Stored data entries:

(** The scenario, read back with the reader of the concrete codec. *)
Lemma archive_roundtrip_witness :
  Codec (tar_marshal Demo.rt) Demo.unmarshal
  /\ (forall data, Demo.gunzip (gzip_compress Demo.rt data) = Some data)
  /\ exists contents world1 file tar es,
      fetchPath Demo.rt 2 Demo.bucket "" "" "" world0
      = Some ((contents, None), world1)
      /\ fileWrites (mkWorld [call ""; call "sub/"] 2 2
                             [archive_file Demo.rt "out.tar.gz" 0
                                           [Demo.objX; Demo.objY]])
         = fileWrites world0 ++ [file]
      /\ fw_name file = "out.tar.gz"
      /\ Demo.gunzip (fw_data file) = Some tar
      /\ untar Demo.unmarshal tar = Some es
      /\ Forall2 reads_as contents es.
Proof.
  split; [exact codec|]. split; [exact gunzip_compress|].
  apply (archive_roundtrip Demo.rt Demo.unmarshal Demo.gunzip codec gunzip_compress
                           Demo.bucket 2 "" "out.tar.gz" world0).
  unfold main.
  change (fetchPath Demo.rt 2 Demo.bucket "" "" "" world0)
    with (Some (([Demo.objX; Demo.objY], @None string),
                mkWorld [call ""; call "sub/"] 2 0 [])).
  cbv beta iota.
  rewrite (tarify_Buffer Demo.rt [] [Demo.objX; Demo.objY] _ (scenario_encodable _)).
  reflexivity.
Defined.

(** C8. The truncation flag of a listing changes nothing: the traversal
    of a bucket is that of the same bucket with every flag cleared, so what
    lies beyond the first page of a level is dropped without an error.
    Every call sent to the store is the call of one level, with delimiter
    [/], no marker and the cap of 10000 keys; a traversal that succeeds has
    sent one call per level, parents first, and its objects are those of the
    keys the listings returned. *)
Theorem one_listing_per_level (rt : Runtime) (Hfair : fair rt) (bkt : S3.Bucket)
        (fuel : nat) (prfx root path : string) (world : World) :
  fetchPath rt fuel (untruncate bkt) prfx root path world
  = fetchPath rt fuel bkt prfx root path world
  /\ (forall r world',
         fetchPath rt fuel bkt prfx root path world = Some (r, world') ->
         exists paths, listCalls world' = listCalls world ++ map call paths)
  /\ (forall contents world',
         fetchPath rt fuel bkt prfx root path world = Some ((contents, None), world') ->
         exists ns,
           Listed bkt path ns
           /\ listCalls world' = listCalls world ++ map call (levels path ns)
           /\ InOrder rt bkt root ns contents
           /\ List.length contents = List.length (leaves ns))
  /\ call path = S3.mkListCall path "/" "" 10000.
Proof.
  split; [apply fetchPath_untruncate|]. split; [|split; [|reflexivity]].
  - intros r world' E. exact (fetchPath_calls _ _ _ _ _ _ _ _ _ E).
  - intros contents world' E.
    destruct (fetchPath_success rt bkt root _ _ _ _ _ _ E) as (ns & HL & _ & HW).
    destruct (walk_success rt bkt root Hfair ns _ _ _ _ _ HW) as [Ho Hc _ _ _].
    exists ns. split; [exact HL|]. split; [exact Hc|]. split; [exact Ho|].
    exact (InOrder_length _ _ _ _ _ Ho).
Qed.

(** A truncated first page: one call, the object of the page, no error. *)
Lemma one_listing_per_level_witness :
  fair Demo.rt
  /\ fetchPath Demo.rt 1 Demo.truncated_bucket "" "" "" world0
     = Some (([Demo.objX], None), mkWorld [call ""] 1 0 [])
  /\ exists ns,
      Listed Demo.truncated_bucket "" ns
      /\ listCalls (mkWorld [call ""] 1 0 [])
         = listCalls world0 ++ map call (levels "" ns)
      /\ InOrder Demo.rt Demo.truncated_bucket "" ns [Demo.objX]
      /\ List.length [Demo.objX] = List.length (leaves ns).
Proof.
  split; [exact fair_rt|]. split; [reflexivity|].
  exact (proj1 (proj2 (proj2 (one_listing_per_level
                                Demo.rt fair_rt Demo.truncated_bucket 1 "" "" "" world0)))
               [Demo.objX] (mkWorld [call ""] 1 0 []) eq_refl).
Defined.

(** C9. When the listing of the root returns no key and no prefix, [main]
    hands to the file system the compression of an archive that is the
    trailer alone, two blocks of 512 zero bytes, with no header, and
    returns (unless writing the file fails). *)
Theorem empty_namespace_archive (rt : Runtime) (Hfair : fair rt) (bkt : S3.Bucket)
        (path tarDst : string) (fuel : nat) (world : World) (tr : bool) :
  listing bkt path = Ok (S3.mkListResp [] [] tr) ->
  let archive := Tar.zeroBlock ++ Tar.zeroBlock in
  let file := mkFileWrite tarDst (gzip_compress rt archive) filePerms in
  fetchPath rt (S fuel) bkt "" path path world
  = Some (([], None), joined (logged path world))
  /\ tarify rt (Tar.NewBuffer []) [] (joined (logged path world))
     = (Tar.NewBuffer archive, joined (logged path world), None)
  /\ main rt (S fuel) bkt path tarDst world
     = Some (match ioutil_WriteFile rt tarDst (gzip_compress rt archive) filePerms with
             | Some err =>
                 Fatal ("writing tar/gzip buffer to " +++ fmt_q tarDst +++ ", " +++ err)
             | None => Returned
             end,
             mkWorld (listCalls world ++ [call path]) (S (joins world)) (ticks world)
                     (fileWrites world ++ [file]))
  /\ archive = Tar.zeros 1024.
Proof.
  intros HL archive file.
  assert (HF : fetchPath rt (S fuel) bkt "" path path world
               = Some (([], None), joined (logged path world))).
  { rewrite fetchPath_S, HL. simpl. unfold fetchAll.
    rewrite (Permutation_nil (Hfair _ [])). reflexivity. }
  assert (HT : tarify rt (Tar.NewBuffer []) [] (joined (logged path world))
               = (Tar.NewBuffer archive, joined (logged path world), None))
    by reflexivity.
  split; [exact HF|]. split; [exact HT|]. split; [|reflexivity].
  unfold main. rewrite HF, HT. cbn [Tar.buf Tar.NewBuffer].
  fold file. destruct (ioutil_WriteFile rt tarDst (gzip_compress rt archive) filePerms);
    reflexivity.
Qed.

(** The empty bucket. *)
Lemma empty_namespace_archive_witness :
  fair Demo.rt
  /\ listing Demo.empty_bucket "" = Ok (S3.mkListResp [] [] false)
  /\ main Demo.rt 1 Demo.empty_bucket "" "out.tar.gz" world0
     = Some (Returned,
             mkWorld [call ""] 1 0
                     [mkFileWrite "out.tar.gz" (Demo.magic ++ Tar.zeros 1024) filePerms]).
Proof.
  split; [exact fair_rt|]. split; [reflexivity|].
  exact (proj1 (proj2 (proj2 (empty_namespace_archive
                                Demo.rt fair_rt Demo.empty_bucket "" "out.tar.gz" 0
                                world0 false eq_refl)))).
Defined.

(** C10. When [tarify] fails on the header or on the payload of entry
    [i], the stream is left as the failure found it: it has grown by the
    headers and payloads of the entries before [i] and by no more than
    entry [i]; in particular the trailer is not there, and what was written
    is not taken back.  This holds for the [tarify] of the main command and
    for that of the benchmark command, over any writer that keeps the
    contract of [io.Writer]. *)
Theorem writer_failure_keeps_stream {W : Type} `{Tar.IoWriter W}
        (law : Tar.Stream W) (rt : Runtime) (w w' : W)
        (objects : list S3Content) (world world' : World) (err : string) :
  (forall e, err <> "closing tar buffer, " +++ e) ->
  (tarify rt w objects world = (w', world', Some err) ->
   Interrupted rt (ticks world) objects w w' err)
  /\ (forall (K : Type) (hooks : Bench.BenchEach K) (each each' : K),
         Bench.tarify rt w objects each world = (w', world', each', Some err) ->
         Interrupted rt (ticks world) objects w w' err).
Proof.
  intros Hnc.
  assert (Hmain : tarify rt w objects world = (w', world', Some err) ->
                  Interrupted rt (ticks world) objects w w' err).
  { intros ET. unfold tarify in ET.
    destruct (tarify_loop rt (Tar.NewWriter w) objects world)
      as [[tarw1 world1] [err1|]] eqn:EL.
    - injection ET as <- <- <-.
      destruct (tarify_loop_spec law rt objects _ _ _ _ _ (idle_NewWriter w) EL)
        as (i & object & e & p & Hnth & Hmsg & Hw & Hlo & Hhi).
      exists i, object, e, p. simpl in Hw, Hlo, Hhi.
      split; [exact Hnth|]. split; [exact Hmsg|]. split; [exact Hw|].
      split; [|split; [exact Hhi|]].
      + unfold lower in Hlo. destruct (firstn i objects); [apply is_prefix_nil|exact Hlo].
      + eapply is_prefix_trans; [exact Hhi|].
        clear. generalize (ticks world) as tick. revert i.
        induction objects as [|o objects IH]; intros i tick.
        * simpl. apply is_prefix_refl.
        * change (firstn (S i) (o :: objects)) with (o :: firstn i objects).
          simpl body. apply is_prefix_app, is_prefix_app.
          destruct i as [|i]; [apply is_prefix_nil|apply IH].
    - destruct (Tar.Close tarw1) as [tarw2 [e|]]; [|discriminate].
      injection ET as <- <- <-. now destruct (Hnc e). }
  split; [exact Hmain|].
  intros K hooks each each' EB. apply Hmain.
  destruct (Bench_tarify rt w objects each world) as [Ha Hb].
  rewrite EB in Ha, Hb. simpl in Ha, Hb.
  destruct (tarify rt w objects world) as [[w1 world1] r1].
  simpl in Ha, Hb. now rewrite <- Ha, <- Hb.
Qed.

---

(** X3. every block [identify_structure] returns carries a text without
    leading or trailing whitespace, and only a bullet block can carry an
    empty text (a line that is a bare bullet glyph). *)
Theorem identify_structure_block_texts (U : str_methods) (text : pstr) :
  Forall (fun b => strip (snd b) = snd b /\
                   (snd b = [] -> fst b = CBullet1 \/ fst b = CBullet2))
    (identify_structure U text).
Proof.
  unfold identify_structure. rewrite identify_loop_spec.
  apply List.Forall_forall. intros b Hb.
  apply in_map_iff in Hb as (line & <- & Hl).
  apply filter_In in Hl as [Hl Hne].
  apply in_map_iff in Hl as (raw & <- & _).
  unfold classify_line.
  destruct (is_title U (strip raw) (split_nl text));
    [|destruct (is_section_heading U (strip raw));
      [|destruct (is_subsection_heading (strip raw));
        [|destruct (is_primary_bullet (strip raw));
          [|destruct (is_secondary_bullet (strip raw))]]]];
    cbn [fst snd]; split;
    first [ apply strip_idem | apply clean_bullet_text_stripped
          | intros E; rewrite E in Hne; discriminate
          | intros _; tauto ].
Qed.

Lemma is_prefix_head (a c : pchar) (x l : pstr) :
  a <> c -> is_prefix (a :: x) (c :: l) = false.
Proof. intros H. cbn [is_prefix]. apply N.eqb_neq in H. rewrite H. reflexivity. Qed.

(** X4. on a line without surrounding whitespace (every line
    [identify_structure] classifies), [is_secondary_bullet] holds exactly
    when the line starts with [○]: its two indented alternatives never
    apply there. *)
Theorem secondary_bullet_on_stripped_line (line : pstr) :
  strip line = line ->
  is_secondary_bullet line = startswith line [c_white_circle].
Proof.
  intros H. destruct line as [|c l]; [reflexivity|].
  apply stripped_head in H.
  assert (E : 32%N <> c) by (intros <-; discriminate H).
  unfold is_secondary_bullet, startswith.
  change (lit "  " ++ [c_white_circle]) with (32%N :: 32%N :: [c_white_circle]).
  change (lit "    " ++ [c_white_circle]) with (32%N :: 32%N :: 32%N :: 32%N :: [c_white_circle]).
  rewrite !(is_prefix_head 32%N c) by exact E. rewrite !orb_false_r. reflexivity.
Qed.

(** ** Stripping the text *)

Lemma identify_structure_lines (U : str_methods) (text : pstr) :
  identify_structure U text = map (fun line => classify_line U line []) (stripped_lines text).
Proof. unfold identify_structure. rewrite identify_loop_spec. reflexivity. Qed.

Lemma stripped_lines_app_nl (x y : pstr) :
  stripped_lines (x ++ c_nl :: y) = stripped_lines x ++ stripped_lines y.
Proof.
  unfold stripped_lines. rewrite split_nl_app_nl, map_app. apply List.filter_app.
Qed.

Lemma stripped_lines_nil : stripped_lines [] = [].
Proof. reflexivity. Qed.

Exercise: Print, without alteration, only the lines above between the one holding "(** The scenario, read" and the one holding "fileWrites (mkWorld [call", inclusive.

Answer section:
(** The scenario, read back with the reader of the concrete codec. *)
Lemma archive_roundtrip_witness :
  Codec (tar_marshal Demo.rt) Demo.unmarshal
  /\ (forall data, Demo.gunzip (gzip_compress Demo.rt data) = Some data)
  /\ exists contents world1 file tar es,
      fetchPath Demo.rt 2 Demo.bucket "" "" "" world0
      = Some ((contents, None), world1)
      /\ fileWrites (mkWorld [call ""; call "sub/"] 2 2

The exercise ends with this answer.